Exercise objective:
Look for the word "failureThreshold" in the entries and copy each line where it appears.

Saved data entries:
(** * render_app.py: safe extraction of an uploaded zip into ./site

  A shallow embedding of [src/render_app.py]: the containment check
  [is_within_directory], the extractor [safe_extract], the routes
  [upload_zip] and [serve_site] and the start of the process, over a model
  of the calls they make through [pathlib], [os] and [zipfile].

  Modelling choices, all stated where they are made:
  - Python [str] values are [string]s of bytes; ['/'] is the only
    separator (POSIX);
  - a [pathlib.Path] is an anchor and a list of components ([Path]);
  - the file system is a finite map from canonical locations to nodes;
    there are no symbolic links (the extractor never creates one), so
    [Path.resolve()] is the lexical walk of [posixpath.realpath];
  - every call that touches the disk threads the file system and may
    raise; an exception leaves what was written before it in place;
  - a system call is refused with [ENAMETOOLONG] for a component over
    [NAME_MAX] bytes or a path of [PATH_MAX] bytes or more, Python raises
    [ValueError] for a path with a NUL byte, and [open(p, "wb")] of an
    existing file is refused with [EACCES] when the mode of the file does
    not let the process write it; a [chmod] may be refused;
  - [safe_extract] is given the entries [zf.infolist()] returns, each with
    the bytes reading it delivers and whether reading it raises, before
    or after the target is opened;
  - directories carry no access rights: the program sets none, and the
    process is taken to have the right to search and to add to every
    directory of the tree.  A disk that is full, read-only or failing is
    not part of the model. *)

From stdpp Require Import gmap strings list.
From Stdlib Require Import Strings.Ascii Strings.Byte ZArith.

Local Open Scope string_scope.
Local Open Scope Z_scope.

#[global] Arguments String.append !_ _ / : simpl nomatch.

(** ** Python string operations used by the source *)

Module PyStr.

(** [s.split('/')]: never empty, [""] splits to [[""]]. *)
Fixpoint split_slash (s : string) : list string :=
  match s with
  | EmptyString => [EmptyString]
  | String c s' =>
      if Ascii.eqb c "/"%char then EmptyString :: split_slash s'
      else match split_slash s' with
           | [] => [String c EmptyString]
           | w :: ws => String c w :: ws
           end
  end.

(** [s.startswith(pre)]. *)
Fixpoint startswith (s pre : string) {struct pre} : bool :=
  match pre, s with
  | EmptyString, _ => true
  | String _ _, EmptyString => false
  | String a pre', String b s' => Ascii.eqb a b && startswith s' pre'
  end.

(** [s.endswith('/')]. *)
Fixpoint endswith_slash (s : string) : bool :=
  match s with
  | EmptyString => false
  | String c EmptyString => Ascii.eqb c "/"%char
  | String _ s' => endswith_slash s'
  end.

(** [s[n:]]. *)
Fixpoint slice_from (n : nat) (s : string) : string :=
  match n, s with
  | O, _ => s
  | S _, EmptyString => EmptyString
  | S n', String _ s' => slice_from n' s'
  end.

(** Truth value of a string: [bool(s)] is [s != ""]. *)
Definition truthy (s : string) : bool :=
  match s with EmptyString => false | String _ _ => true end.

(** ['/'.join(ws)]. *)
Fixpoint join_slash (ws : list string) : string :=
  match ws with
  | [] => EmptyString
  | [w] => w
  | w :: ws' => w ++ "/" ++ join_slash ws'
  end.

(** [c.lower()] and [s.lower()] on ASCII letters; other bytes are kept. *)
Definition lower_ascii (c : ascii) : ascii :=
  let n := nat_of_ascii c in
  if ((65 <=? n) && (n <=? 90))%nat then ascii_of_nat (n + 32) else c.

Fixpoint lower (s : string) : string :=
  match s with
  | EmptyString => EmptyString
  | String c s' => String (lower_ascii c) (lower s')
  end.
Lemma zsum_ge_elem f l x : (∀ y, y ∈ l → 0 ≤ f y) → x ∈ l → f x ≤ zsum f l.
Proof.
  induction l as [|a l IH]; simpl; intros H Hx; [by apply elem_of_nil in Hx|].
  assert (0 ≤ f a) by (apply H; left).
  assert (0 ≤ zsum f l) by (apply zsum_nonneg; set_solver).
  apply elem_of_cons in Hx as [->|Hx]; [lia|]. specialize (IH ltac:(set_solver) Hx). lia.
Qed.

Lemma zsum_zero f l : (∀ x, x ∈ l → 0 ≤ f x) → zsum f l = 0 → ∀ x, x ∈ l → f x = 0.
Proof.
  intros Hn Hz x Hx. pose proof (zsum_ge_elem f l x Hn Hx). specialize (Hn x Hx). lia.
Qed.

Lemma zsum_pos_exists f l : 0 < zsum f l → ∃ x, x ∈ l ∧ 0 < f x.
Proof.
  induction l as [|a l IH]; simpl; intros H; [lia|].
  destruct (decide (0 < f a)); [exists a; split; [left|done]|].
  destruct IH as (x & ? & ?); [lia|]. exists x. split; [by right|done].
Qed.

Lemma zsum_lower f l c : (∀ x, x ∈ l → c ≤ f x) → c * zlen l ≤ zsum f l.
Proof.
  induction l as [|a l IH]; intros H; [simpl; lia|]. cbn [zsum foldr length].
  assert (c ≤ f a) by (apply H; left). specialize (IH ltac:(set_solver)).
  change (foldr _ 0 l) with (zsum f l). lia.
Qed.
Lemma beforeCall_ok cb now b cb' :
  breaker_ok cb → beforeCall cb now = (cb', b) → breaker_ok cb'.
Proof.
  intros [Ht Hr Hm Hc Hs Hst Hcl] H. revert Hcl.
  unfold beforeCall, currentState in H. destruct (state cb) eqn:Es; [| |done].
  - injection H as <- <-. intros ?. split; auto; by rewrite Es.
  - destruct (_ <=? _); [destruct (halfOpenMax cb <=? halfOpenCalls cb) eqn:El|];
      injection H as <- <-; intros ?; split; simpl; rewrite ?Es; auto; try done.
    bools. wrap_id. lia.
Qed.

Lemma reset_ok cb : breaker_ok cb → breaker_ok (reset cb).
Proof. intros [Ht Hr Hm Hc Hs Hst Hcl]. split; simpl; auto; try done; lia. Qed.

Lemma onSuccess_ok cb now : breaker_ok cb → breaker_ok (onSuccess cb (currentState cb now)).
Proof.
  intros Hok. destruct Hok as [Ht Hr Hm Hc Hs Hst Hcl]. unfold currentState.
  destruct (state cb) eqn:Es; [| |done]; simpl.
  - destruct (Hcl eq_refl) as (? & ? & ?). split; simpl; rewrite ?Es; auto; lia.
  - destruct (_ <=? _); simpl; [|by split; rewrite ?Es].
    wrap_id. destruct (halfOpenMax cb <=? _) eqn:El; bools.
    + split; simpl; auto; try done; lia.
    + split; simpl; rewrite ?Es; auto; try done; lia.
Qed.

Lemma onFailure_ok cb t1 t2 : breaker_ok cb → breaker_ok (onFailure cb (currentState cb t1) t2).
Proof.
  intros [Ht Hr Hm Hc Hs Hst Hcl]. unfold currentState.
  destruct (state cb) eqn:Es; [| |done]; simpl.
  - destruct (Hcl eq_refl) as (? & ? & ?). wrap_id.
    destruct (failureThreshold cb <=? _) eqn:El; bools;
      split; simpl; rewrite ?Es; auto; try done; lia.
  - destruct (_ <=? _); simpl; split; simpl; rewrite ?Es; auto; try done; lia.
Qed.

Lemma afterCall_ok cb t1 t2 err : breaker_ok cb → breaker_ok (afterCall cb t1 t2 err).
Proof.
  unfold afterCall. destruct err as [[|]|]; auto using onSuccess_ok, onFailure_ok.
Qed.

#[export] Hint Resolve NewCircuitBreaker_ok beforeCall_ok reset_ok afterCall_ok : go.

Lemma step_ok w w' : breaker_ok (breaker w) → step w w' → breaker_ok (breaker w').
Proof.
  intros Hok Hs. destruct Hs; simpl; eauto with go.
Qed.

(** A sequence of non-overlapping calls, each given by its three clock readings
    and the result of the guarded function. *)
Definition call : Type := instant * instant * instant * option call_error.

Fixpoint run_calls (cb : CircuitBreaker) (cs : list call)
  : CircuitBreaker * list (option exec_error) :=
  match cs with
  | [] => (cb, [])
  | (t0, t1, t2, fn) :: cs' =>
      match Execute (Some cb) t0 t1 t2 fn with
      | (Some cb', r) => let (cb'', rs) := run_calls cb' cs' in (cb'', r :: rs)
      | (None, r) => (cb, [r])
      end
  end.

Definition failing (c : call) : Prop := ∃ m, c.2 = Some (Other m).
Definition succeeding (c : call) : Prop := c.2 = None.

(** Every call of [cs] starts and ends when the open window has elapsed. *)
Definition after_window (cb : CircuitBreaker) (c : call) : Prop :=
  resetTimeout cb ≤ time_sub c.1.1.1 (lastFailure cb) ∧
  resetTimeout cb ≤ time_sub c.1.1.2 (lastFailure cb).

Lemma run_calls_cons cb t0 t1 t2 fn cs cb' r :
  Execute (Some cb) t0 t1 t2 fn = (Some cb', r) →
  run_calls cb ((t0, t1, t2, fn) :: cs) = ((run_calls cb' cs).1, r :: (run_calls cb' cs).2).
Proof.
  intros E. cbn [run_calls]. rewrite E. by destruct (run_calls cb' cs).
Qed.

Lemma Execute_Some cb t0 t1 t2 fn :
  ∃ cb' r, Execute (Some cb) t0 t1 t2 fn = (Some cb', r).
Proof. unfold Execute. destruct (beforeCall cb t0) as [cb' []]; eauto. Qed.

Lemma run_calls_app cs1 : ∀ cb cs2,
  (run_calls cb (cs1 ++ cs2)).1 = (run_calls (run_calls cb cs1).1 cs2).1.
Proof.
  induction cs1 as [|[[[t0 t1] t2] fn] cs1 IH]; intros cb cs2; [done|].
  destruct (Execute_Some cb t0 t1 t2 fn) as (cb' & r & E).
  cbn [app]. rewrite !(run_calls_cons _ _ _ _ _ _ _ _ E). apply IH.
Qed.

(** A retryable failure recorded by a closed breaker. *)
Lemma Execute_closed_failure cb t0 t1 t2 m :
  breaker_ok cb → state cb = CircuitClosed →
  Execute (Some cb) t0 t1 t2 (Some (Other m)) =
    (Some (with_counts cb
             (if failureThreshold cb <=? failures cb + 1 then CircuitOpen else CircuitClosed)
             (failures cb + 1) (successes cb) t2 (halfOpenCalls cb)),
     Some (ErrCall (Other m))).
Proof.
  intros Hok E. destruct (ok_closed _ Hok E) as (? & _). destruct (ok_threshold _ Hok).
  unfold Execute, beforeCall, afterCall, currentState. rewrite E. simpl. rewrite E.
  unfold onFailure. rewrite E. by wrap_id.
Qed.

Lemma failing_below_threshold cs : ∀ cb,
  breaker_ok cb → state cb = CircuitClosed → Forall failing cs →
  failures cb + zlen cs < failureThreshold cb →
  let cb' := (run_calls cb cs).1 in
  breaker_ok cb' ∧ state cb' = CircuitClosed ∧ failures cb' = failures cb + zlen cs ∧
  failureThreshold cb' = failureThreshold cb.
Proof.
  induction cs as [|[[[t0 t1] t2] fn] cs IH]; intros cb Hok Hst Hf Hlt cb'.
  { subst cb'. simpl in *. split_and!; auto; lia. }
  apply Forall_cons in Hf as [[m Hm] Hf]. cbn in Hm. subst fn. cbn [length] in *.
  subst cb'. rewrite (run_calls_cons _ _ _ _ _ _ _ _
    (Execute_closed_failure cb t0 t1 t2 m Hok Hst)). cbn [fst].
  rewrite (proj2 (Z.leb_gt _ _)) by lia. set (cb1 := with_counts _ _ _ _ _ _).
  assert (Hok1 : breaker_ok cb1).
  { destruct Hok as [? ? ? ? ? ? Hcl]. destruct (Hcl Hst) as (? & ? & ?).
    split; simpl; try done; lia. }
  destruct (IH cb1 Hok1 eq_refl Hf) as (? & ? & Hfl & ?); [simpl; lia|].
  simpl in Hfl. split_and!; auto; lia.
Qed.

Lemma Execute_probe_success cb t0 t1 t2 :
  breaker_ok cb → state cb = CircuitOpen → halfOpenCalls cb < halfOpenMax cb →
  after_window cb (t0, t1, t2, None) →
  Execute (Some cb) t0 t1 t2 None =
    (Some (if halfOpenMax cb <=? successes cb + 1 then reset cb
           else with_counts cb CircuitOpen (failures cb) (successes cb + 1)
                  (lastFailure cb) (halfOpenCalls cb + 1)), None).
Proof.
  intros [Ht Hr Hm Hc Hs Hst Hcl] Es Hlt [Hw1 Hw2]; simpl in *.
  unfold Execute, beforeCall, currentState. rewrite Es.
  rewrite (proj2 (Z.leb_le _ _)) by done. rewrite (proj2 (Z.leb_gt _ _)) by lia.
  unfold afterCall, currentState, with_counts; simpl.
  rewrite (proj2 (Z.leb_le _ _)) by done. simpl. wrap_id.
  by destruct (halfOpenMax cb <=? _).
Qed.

Task answer:
    destruct (failureThreshold cb <=? _) eqn:El; bools;
             (if failureThreshold cb <=? failures cb + 1 then CircuitOpen else CircuitClosed)
  failures cb + zlen cs < failureThreshold cb →
  failureThreshold cb' = failureThreshold cb.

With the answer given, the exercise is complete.